Operators to review offshore flight arrangements following helicopter incident
All four bodies have been recovered from the CHC helicopter that went down off the coast of Shetland last Friday.
LERWICK, UK – All four bodies have been recovered from the CHC helicopter that went down off the coast of Shetland last Friday.
A total of 16 passengers and two crew members were aboard the Super Puma AS332-L2 as it approached Sumburgh Airport on the main Shetland Island. It had travelled from Aberdeen to the Total-operated North Alwyn platform in the northern North Sea, then on to the semisubmersibleBorgsten Dolphin before heading toward Sumburgh.
At 17.30 GMT the helicopter lost contact with air traffic control, landing in the water two nautical miles west of the airport.

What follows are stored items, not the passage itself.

(* ===== verification/Printf.v ===== *)
(** * Formatted output and input ([util/printf.c], [include/ctype.h])

    Memory is a map from addresses to chars, and one from addresses to the
    integer objects [%n] and [vsscanf] store into.  [fmt] is the rest of the
    format string with its terminator.  An argument of a variable argument list
    is one word, or two for a [long long].  [None] is what C gives no meaning
    to: an access to memory that is not there, an argument that is missing or
    of the wrong size.  The division of [long long] values is the call of
    [__udivdi3] and [__umoddi3] the compiler makes of it.  Pointers and
    [unsigned] arithmetic wrap around at 32 bits; so does [int] arithmetic. *)

From Stdlib Require Import ZArith Lia Ascii String.
From stdpp Require Import base list gmap option.
From S2P Require Import Prelude KString Math.
Import KString Math.

Module Printf.
Local Open Scope Z_scope.

(** The code of a character constant. *)
Definition ch (c : ascii) : Z := Z.of_N (N_of_ascii c).
Arguments ch c%_char_scope.

(** ** Character classes *)
Definition _U : Z := 1.
Definition _L : Z := 2.
Definition _D : Z := 4.
Definition _C : Z := 8.
Definition _P : Z := 16.
Definition _S : Z := 32.
Definition _X : Z := 64.
Definition _SP : Z := 128.

Definition _ctype : list Z :=
  replicate 8 _C ++
  [_C; Z.lor _C _S; Z.lor _C _S; Z.lor _C _S; Z.lor _C _S; Z.lor _C _S; _C; _C] ++
  replicate 16 _C ++
  Z.lor _S _SP :: replicate 15 _P ++
  replicate 10 _D ++ replicate 6 _P ++
  _P :: replicate 6 (Z.lor _U _X) ++ replicate 20 _U ++ replicate 5 _P ++
  _P :: replicate 6 (Z.lor _L _X) ++ replicate 20 _L ++ replicate 4 _P ++ [_C] ++
  replicate 32 0 ++
  Z.lor _S _SP :: replicate 31 _P ++
  replicate 23 _U ++ [_P] ++ replicate 7 _U ++ [_L] ++
  replicate 23 _L ++ [_P] ++ replicate 8 _L.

Fourteen survivors were taken to the Gilbert Bain Hospital in Lerwick, with five later discharged and nine detained overnight either for observation or suffering from exposure.
A full investigation into the cause of the incident will be carried out in conjunction with the Air Accident Investigation Branch, representatives of which are currently on their way to the scene.
CHC Helicopter has temporarily suspended all of its Super Puma AS332 L2 flights worldwide.
Step Change in Safety’s Helicopter Safety Steering Group (HSSG) also recommended temporary suspension of all Super Puma commercial passenger flights to and from offshore oil and gas installations within the UK, although this does not apply to the use of search and rescue helicopters for emergency response.
Oil & Gas UK called a meeting today of oil and gas operators and major contractors to discuss the operational implications of the temporary suspension and collaborative action that could minimize the impact on the offshore workforce.